If you’re a generation Xer like myself, you grew up in the golden era of Public Service Announcements. Everyone from Nancy Reagan to GI-Joe was telling you to say no to drugs. Smokey was telling you not to start fires; we knew that if we gave a hoot we wouldn’t pollute and McGruff was always there in his Colombo trench to warn us away from perverts and pedophiles.
PSAs about drugs, crime and cheating have been pretty good over the years. But Sex? That’s always been another issue. Because of America’s puritanical attitudes towards sex, adults barely have intelligent conversations about sexual behavior and health and kids hardly ever hear any well crafted messages about responsible sexual behavior, partners etc. That’s when Michele Perlman and The Teens P.A.C.T. project based out of New York City got involved and changed the face of PSAs forever.
Teens P.A.C.T. – which stands for Positive Action and Choices for Teens – has received a great deal of national attention in recent weeks for their groundbreaking PSA’s about teen sex, smart choices and the consequences of promiscuity. What makes their PSA’s stand out from everything that’s come before? High school students wrote, directed and starred in all of the videos.
“People are afraid to talk about the realities of teens and sex. The racial and ethnic disparities in disease, and socioeconomic status,” project director Michele Perlman tells me. In order to combat these issues the students were given extensive training in Public health Social and behavioral change theories as well as how to create impactful messages.
The result, a video that mocks young people who want to go ‘rawdogging’ (having unprotected sex) another video that teaches about social boundaries and when it’s okay to say no to sex. In other words, rather than having some sitcom or pop star lecture you about sex and morality, these messages are getting through because they are created by kids for kids.

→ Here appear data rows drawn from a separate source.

(** X3.  How each operation moves [Size], in every run of the replacer:
    [RecordAccess] never changes it; [SetEvictable f true] adds one when [f]
    is tracked and was not marked, and nothing otherwise;
    [SetEvictable f false] and [Remove f] take one away when [f] was marked,
    and nothing otherwise; a successful [Evict] takes one away and a failed
    one nothing. *)
Theorem Size_accounting (num_frames k : Z) (ops : list ReplacerOp) (f : Z) :
  let r := replay (Replacer.new num_frames k) ops in
  Size (RecordAccess r f) = Size r
  ∧ (tracked r f → ¬ marked_evictable r f → Size (SetEvictable r f true) = S (Size r))
  ∧ (¬ tracked r f ∨ marked_evictable r f → Size (SetEvictable r f true) = Size r)
  ∧ (marked_evictable r f →
       S (Size (SetEvictable r f false)) = Size r ∧ S (Size (Remove r f)) = Size r)
  ∧ (¬ marked_evictable r f →
       Size (SetEvictable r f false) = Size r ∧ Size (Remove r f) = Size r)
  ∧ (∀ r' g, Evict r = (r', g, true) → S (Size r') = Size r)
  ∧ (∀ r' g, Evict r = (r', g, false) → Size r' = Size r).
Proof.
  intros r. destruct (replay_guarded num_frames k ops) as (_ & Hb & Hm).
  fold r in Hb, Hm.
  assert (Hpos : ∀ g, marked_evictable r g → S (pred (Size r)) = Size r).
  { intros g [x Hg]. unfold Size.
    assert (size (evictable_ r) ≠ 0%nat); [|lia].
    apply map_size_non_empty_iff. intros He. by rewrite He, lookup_empty in Hg. }
  destruct (SetEvictable_evictable r f true) as [Hst Hsn].
  destruct (SetEvictable_evictable r f false) as [Hsf Hsn'].
  unfold Size in *. split_and!.
  - by rewrite RecordAccess_evictable.
  - intros Ht Hnm. rewrite Hst by done.
    apply map_size_insert_None. destruct (evictable_ r !! f) eqn:He; [|done].
    destruct Hnm. by eexists.
  - intros [Hnt|Hmk]; [by rewrite Hsn|].
    rewrite Hst by (by apply Hm). by apply map_size_insert_Some.
  - intros Hmk. pose proof (Hm f Hmk) as Ht. split.
    + rewrite Hsf by done. rewrite map_size_delete_Some by done. by apply (Hpos f).
    + simpl. rewrite map_size_delete_Some by done. by apply (Hpos f).
  - intros Hnm.
    assert (He : evictable_ r !! f = None).
    { destruct (evictable_ r !! f) eqn:He; [|done]. destruct Hnm. by eexists. }
    split; [|simpl; by apply map_size_delete_None].
    assert (evictable_ (SetEvictable r f false) = evictable_ r ∨
            evictable_ (SetEvictable r f false) = delete f (evictable_ r)) as [->| ->];
      [|done|by apply map_size_delete_None].
    unfold SetEvictable. repeat case_match; auto.
  - intros r' g HE. destruct (Evict_shape _ _ _ _ HE) as (_ & _ & Htrue).
    destruct Htrue as (-> & _ & [Hmk|[-> Ht]] & _); [done| |by destruct (Hb _ Ht)].
    rewrite map_size_delete_Some by done. by apply (Hpos g).
  - intros r' g HE. destruct (Evict_shape _ _ _ _ HE) as (_ & Hfalse & _).
    by destruct Hfalse as [_ ->].
Qed.
(* ===== verification/Json.v ===== *)
(** * JSON values

    The data model the gateway works on: [serde_json::Value] with the
    [preserve_order] feature, so an object is a list of entries in insertion
    order with distinct keys.  [serde_json] is a dependency: what is modelled is
    the data type and the documented behaviour of the accessors the sources
    call; its parser and printer stay parameters of the components that call
    them. *)
From Stdlib Require Export SpecFloat.
From S2P Require Import Prelude.

(** A [Number] is an unsigned integer, a negative integer or a finite [f64]. *)
Inductive Number : Type :=
| PosInt (u : Z)
| NegInt (i : Z)
| Float (f : spec_float).

#[local] Unset Elimination Schemes.
Inductive Value : Type :=
| Null
| Bool (b : bool)
| Num (n : Number)
| Str (s : string)
| Arr (l : list Value)
| Obj (m : list (string * Value)).
#[local] Set Elimination Schemes.

(** Structural induction with the hypothesis for every nested value. *)
Lemma Value_ind (P : Value -> Prop)
  (Hnull : P Null) (Hbool : forall b, P (Bool b)) (Hnum : forall n, P (Num n))
  (Hstr : forall s, P (Str s)) (Harr : forall l, Forall P l -> P (Arr l))
  (Hobj : forall m, Forall (fun kv => P kv.2) m -> P (Obj m)) :
  forall v, P v.
Proof.
  fix IH 1. intros [ | | | |l|m]; [done..| |].
  - apply Harr. induction l as [|x l IHl]; constructor; [apply IH|apply IHl].
  - apply Hobj. induction m as [|[k x] m IHm]; constructor; [apply IH|apply IHm].
Qed.

(** The object notation of the [json!] macro. *)
Declare Scope json_scope.
Notation "k ≔ v" := (k, v) (at level 60, only parsing) : json_scope.
Notation "'{{' x ; .. ; y '}}'" := (Obj (cons x .. (cons y nil) ..))
  (at level 0, only parsing) : json_scope.
Notation "'{{' '}}'" := (Obj nil) (at level 0, only parsing) : json_scope.
Open Scope json_scope.

(** ** Object entries: [serde_json::Map] *)

Section Map.
Context {A : Type}.

Fixpoint map_get (k : string) (m : list (string * A)) : option A :=
  match m with
  | [] => None
  | (k', v) :: m' => if String.eqb k k' then Some v else map_get k m'
  end.

(** An existing key keeps its place. *)
Fixpoint map_insert (k : string) (v : A) (m : list (string * A)) : list (string * A) :=
  match m with
  | [] => [(k, v)]
  | (k', v') :: m' => if String.eqb k k' then (k', v) :: m' else (k', v') :: map_insert k v m'
  end.

Definition map_keys (m : list (string * A)) : list string := map fst m.

(** [Map::remove] is [swap_remove]: the last entry takes the freed place. *)
Fixpoint map_remove_at (k : string) (m : list (string * A)) : option nat :=
  match m with
  | [] => None
  | (k', _) :: m' => if String.eqb k k' then Some O else S <$> map_remove_at k m'
  end.

Definition map_remove (k : string) (m : list (string * A)) : list (string * A) :=
  match map_remove_at k m with
  | None => m
  | Some i =>
      match last m with
      | None => m
      | Some e =>
          if decide (S i = length m) then removelast m
          else removelast (<[i := e]> m)
      end
  end.

Lemma map_get_elem k v m : NoDup (map_keys m) -> (k, v) ∈ m -> map_get k m = Some v.
Proof.
  induction m as [|[k' v'] m IH]; cbn; [by intros _ ?%elem_of_nil|].
  intros [Hk Hm]%NoDup_cons [[= -> ->]|Hin]%elem_of_cons.
  - by rewrite String.eqb_refl.
  - destruct (String.eqb_spec k k') as [->|]; [|by apply IH].
    exfalso. apply Hk. apply list_elem_of_fmap. by exists (k', v).
Qed.

Lemma map_get_Some k v m : map_get k m = Some v -> (k, v) ∈ m.
Proof.
  induction m as [|[k' v'] m IH]; cbn; [done|].
  destruct (String.eqb_spec k k') as [->|].
  - intros [= ->]. apply elem_of_cons; auto.
  - intros ?%IH. apply elem_of_cons; auto.
Qed.

Lemma map_get_None k m : map_get k m = None <-> k ∉ map_keys m.
Proof.
  induction m as [|[k' v'] m IH]; cbn; [split; [by intros _ ?%elem_of_nil|done]|].
  rewrite not_elem_of_cons. destruct (String.eqb_spec k k') as [|Hne].
  - split; [done|]. by intros [? _].
  - rewrite IH. tauto.
Qed.

Lemma map_get_is_Some k m : is_Some (map_get k m) <-> k ∈ map_keys m.
Proof.
  rewrite <- not_eq_None_Some, map_get_None. split; [|tauto]. by intros ?%dec_stable.
Qed.

Lemma map_get_insert k k' v m :
  map_get k' (map_insert k v m) = if String.eqb k' k then Some v else map_get k' m.
Proof.
  induction m as [|[k0 v0] m IH]; cbn; [done|].
  destruct (String.eqb_spec k k0) as [->|Hne]; cbn.
  - by destruct (String.eqb_spec k' k0).
  - destruct (String.eqb_spec k' k0) as [->|]; [|done].
    by destruct (String.eqb_spec k0 k) as [->|].
Qed.

Lemma map_keys_insert k v m :
  map_keys (map_insert k v m) = if decide (k ∈ map_keys m) then map_keys m else map_keys m ++ [k].
Proof.
  unfold map_keys.
  induction m as [|[k0 v0] m IH]; cbn; [done|].
  destruct (String.eqb_spec k k0) as [->|Hne]; cbn.
  - rewrite decide_True; [done|apply elem_of_cons; auto].
  - rewrite IH. repeat case_decide; set_solver.
Qed.

Lemma map_insert_nodup k v m : NoDup (map_keys m) -> NoDup (map_keys (map_insert k v m)).
Proof.
  intros H. rewrite map_keys_insert. case_decide; [done|].
  apply NoDup_app. repeat split; [done| |apply NoDup_singleton].
  intros x Hx ->%list_elem_of_singleton. done.
Qed.

Lemma map_insert_elem k v m e :
  e ∈ map_insert k v m -> e = (k, v) \/ e ∈ m.
Proof.
  induction m as [|[k0 v0] m IH]; cbn; [intros ->%list_elem_of_singleton; auto|].
  destruct (String.eqb_spec k k0) as [->|Hne]; rewrite !elem_of_cons; naive_solver.
Qed.
End Map.

(** Order-insensitive equality of two maps, as [IndexMap] compares them. *)
Lemma map_get_perm {A} (m1 m2 : list (string * A)) k :
  NoDup (map_keys m1) -> m1 ≡ₚ m2 -> map_get k m1 = map_get k m2.
Proof.
  intros Hnd Hp.
  assert (Hnd2 : NoDup (map_keys m2)) by (unfold map_keys; by rewrite <- Hp).
  destruct (map_get k m1) as [v|] eqn:E.
  - symmetry. apply map_get_elem; [done|]. rewrite <- Hp. by apply map_get_Some.
  - symmetry. apply map_get_None. apply map_get_None in E. unfold map_keys. by rewrite <- Hp.
Qed.

(** [map_remove] drops exactly the entry of its key, up to order. *)
Lemma map_remove_perm {A} k (m : list (string * A)) :
  NoDup (map_keys m) ->
  map_remove k m ≡ₚ filter (fun kv => kv.1 <> k) m.
Proof.
  intros Hnd. unfold map_remove.
  assert (Hat : match map_remove_at k m with
                | None => Forall (fun kv => kv.1 <> k) m
                | Some i => exists l1 v l2, m = l1 ++ (k, v) :: l2 /\ length l1 = i
                end).
  { clear Hnd. induction m as [|[k' v'] m IH]; cbn; [done|].
    destruct (String.eqb_spec k k') as [->|Hne]; [by exists [], v', m|].
    destruct (map_remove_at k m) as [i|]; cbn.
    - destruct IH as (l1 & v & l2 & -> & <-). by exists ((k', v') :: l1), v, l2.
    - constructor; [cbn; congruence|done]. }
  destruct (map_remove_at k m) as [i|].
  2: { rewrite filter_all; [done|]. by apply Forall_forall. }
  destruct Hat as (l1 & v & l2 & -> & <-).
  assert (Hf : filter (fun kv : string * A => kv.1 <> k) (l1 ++ (k, v) :: l2) = l1 ++ l2).
  { unfold map_keys in Hnd. rewrite map_app in Hnd. cbn in Hnd.
    apply NoDup_app in Hnd as (_ & Hd & [Hk2 _]%NoDup_cons).
    rewrite filter_app, filter_cons_False by (cbn; tauto).
    rewrite !filter_all; [done| |]; intros x Hx Hxk.
    - apply Hk2. rewrite <- Hxk. by apply list_elem_of_fmap_2.
    - apply (Hd x.1); [by apply list_elem_of_fmap_2|]. rewrite Hxk. left. }
  rewrite Hf. destruct l2 as [|e l2 _] using rev_ind.
  - rewrite last_app; cbn. rewrite decide_True by (rewrite length_app; cbn; lia).
    by rewrite removelast_last, app_nil_r.
  - rewrite app_comm_cons, app_assoc, last_snoc, decide_False.
    2: { rewrite !length_app; cbn; rewrite ?length_app; cbn; lia. }
    rewrite insert_app_l by (rewrite length_app; cbn; lia).
    rewrite removelast_last, insert_app_r_alt by lia. rewrite Nat.sub_diag. cbn.
    apply Permutation_app_head, Permutation_cons_append.
Qed.

(** ** Accessors of [Value] *)

Definition get (v : Value) (k : string) : option Value :=
  match v with Obj m => map_get k m | _ => None end.

Definition as_str (v : Value) : option string :=
  match v with Str s => Some s | _ => None end.

Definition as_array (v : Value) : option (list Value) :=
  match v with Arr l => Some l | _ => None end.

Definition as_bool (v : Value) : option bool :=
  match v with Bool b => Some b | _ => None end.

Definition num_as_i64 (n : Number) : option Z :=
  match n with
  | PosInt u => if u <=? i64_max then Some u else None
  | NegInt i => Some i
  | Float _ => None
  end.

Definition num_as_u64 (n : Number) : option Z :=
  match n with PosInt u => Some u | _ => None end.

Definition as_i64 (v : Value) : option Z :=
  match v with Num n => num_as_i64 n | _ => None end.

(** [Value::from] for the integer types. *)
Definition from_u64 (x : Z) : Value := Num (PosInt x).
Definition from_i64 (x : Z) : Value := Num (if x <? 0 then NegInt x else PosInt x).

(** [json!] of an optional string: [None] is [null]. *)
Definition from_opt_str (o : option string) : Value :=
  match o with Some s => Str s | None => Null end.

(** ** Equality: [Value]'s [PartialEq] *)

Definition number_eqb (a b : Number) : bool :=
  match a, b with
  | PosInt x, PosInt y => x =? y
  | NegInt x, NegInt y => x =? y
  | Float x, Float y => SFeqb x y
  | _, _ => false
  end.

(** Arrays compare in order, objects by key whatever the order. *)
Fixpoint value_eqb (a b : Value) {struct a} : bool :=
  match a, b with
  | Null, Null => true
  | Bool x, Bool y => Bool.eqb x y
  | Num x, Num y => number_eqb x y
  | Str x, Str y => String.eqb x y
  | Arr l1, Arr l2 =>
      (fix go (l1 l2 : list Value) : bool :=
         match l1, l2 with
         | [], [] => true
         | x :: l1', y :: l2' => value_eqb x y && go l1' l2'
         | _, _ => false
         end) l1 l2
  | Obj m1, Obj m2 =>
      Nat.eqb (length m1) (length m2) &&
      (fix go (m1 : list (string * Value)) : bool :=
         match m1 with
         | [] => true
         | (k, v) :: m1' =>
             match map_get k m2 with Some v' => value_eqb v v' | None => false end && go m1'
         end) m1
  | _, _ => false
  end.

Lemma value_eqb_Arr l1 l2 :
  value_eqb (Arr l1) (Arr l2) = true <-> Forall2 (fun x y => value_eqb x y = true) l1 l2.
Proof.
  cbn. revert l2. induction l1 as [|x l1 IH]; intros [|y l2]; split; try done; intros H.
  1,2: by inversion H.
  - apply andb_true_iff in H as [? ?]. constructor; [done|by apply IH].
  - inversion H; subst. apply andb_true_iff. split; [done|by apply IH].
Qed.

Lemma value_eqb_Obj m1 m2 :
  value_eqb (Obj m1) (Obj m2) = true <->
  length m1 = length m2 /\
  Forall (fun kv => exists v', map_get kv.1 m2 = Some v' /\ value_eqb kv.2 v' = true) m1.
Proof.
  cbn. rewrite andb_true_iff, Nat.eqb_eq.
  assert (Hgo : forall m1, (fix go (m1 : list (string * Value)) : bool :=
         match m1 with
         | [] => true
         | (k, v) :: m1' =>
             match map_get k m2 with Some v' => value_eqb v v' | None => false end && go m1'
         end) m1 = true <->
    Forall (fun kv => exists v', map_get kv.1 m2 = Some v' /\ value_eqb kv.2 v' = true) m1).
  { clear m1. induction m1 as [|[k v] m1 IH]; [by split|].
    rewrite andb_true_iff, IH, Forall_cons. cbn.
    destruct (map_get k m2) as [v'|]; naive_solver. }
  by rewrite Hgo.
Qed.

(** ** Well-formed values: the invariants of the Rust types *)

Definition wf_number (n : Number) : Prop :=
  match n with
  | PosInt u => is_u64 u
  | NegInt i => i64_min <= i < 0
  | Float f => match f with S754_zero _ | S754_finite _ _ _ => True | _ => False end
  end.

Fixpoint wf_value (v : Value) : Prop :=
  match v with
  | Null | Bool _ => True
  | Num n => wf_number n
  | Str s => valid_utf8 s
  | Arr l =>
      (fix go (l : list Value) : Prop :=
         match l with [] => True | x :: l' => wf_value x /\ go l' end) l
  | Obj m =>
      NoDup (map_keys m) /\
      (fix go (m : list (string * Value)) : Prop :=
         match m with [] => True | (k, x) :: m' => valid_utf8 k /\ wf_value x /\ go m' end) m
  end.

Lemma wf_value_Arr l : wf_value (Arr l) <-> Forall wf_value l.
Proof.
  cbn. induction l as [|x l IH]; [by split|]. by rewrite IH, Forall_cons.
Qed.

Lemma wf_value_Obj m :
  wf_value (Obj m) <->
  NoDup (map_keys m) /\ Forall (fun kv => valid_utf8 kv.1 /\ wf_value kv.2) m.
Proof.
  cbn. f_equiv. induction m as [|[k x] m IH]; [by split|].
  rewrite IH, Forall_cons. cbn. tauto.
Qed.

(** An executable check of well-formedness. *)
Fixpoint wf_valueb (v : Value) : bool :=
  match v with
  | Null | Bool _ => true
  | Num (PosInt u) => (0 <=? u) && (u <=? u64_max)
  | Num (NegInt i) => (i64_min <=? i) && (i <? 0)
  | Num (Float f) => match f with S754_zero _ | S754_finite _ _ _ => true | _ => false end
  | Str s => valid_utf8b s
  | Arr l => forallb wf_valueb l
  | Obj m => bool_decide (NoDup (map_keys m)) && forallb (fun kv => valid_utf8b kv.1 && wf_valueb kv.2) m
  end.

Lemma wf_valueb_sound v : wf_valueb v = true -> wf_value v.
Proof.
  induction v as [|b|n|s|l IH|m IH] using Value_ind; intros H; try done.
  - cbn in *. destruct n as [u|i|[]]; cbn in *; unfold is_u64; try done; lia.
  - by apply valid_utf8b_sound.
  - apply wf_value_Arr. cbn in H. rewrite forallb_forall in H. rewrite Forall_forall in *.
    intros x Hx. apply IH; [done|]. apply H. by apply list_elem_of_In.
  - apply wf_value_Obj. cbn in H. apply andb_true_iff in H as [Hnd H].
    apply bool_decide_eq_true in Hnd. split; [done|].
    rewrite forallb_forall in H. rewrite Forall_forall in *. intros kv Hkv.
    specialize (IH kv Hkv). apply list_elem_of_In, H, andb_true_iff in Hkv as [??].
    split; [by apply valid_utf8b_sound|auto].
Qed.

Lemma wf_valueb_complete v : wf_value v -> wf_valueb v = true.
Proof.
  induction v as [|b|n|s|l IH|m IH] using Value_ind; intros H; try done.
  - cbn in *. destruct n as [u|i|[]]; cbn in *; unfold is_u64 in *; try done; lia.
  - by apply valid_utf8b_complete.
  - apply wf_value_Arr in H. cbn. apply forallb_forall. intros x Hx%list_elem_of_In.
    rewrite Forall_forall in IH, H. auto.
  - apply wf_value_Obj in H as [Hnd H]. cbn. rewrite bool_decide_eq_true_2 by done. cbn.
    apply forallb_forall. intros x Hx%list_elem_of_In. rewrite Forall_forall in IH, H.
    destruct (H x Hx). rewrite valid_utf8b_complete by done. cbn. auto.
Qed.

(** Equal objects agree key by key. *)
Lemma value_eqb_get m1 m2 :
  NoDup (map_keys m1) -> NoDup (map_keys m2) -> value_eqb (Obj m1) (Obj m2) = true ->
  forall k, match map_get k m1, map_get k m2 with
            | Some v1, Some v2 => value_eqb v1 v2 = true
            | None, None => True
            | _, _ => False
            end.
Proof.
  intros Hnd1 Hnd2 [Hlen HF]%value_eqb_Obj k. rewrite Forall_forall in HF.
  destruct (map_get k m1) as [v1|] eqn:E1.
  - apply map_get_Some, HF in E1 as (v2 & E2 & E). cbn in E2. rewrite E2. exact E.
  - destruct (map_get k m2) as [v2|] eqn:E2; [|done]. apply map_get_None in E1. apply E1.
    assert (Hperm : map_keys m1 ≡ₚ map_keys m2).
    { apply submseteq_length_Permutation; [|unfold map_keys; rewrite !length_map; lia].
      apply NoDup_submseteq; [done|]. intros x ([k' v'] & -> & Hin)%list_elem_of_fmap.
      apply HF in Hin as (v'' & Hg & _). apply map_get_is_Some. by rewrite Hg. }
    rewrite Hperm. apply map_get_is_Some. by rewrite E2.
Qed.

So far the response has been overwhelmingly positive. Only one politician has spoken out about the explicit nature of some of the videos and most have been cautiously optimistic that this model should be expanded to other areas and school systems. Michele Perlman is “hesitant to say you [anyone] should just do this.” In large part because she believes the success of the program and the messages comes from the fact that the teens involved are receiving training in how to properly craft the videos and messages rather than just giving them a camera and telling them to download onto YouTube.
Anything that can make a dent in the rapid rise of sexually transmitted diseases amongst teens is welcome. Perhaps when public officials see that teen sexuality isn’t something to be afraid of this type of innovative program can be implemented beyond the boroughs of New York City. In the meantime, PSA’s for sexual education will continue to rely on discussions that re-hash old Salt & Peppa videos.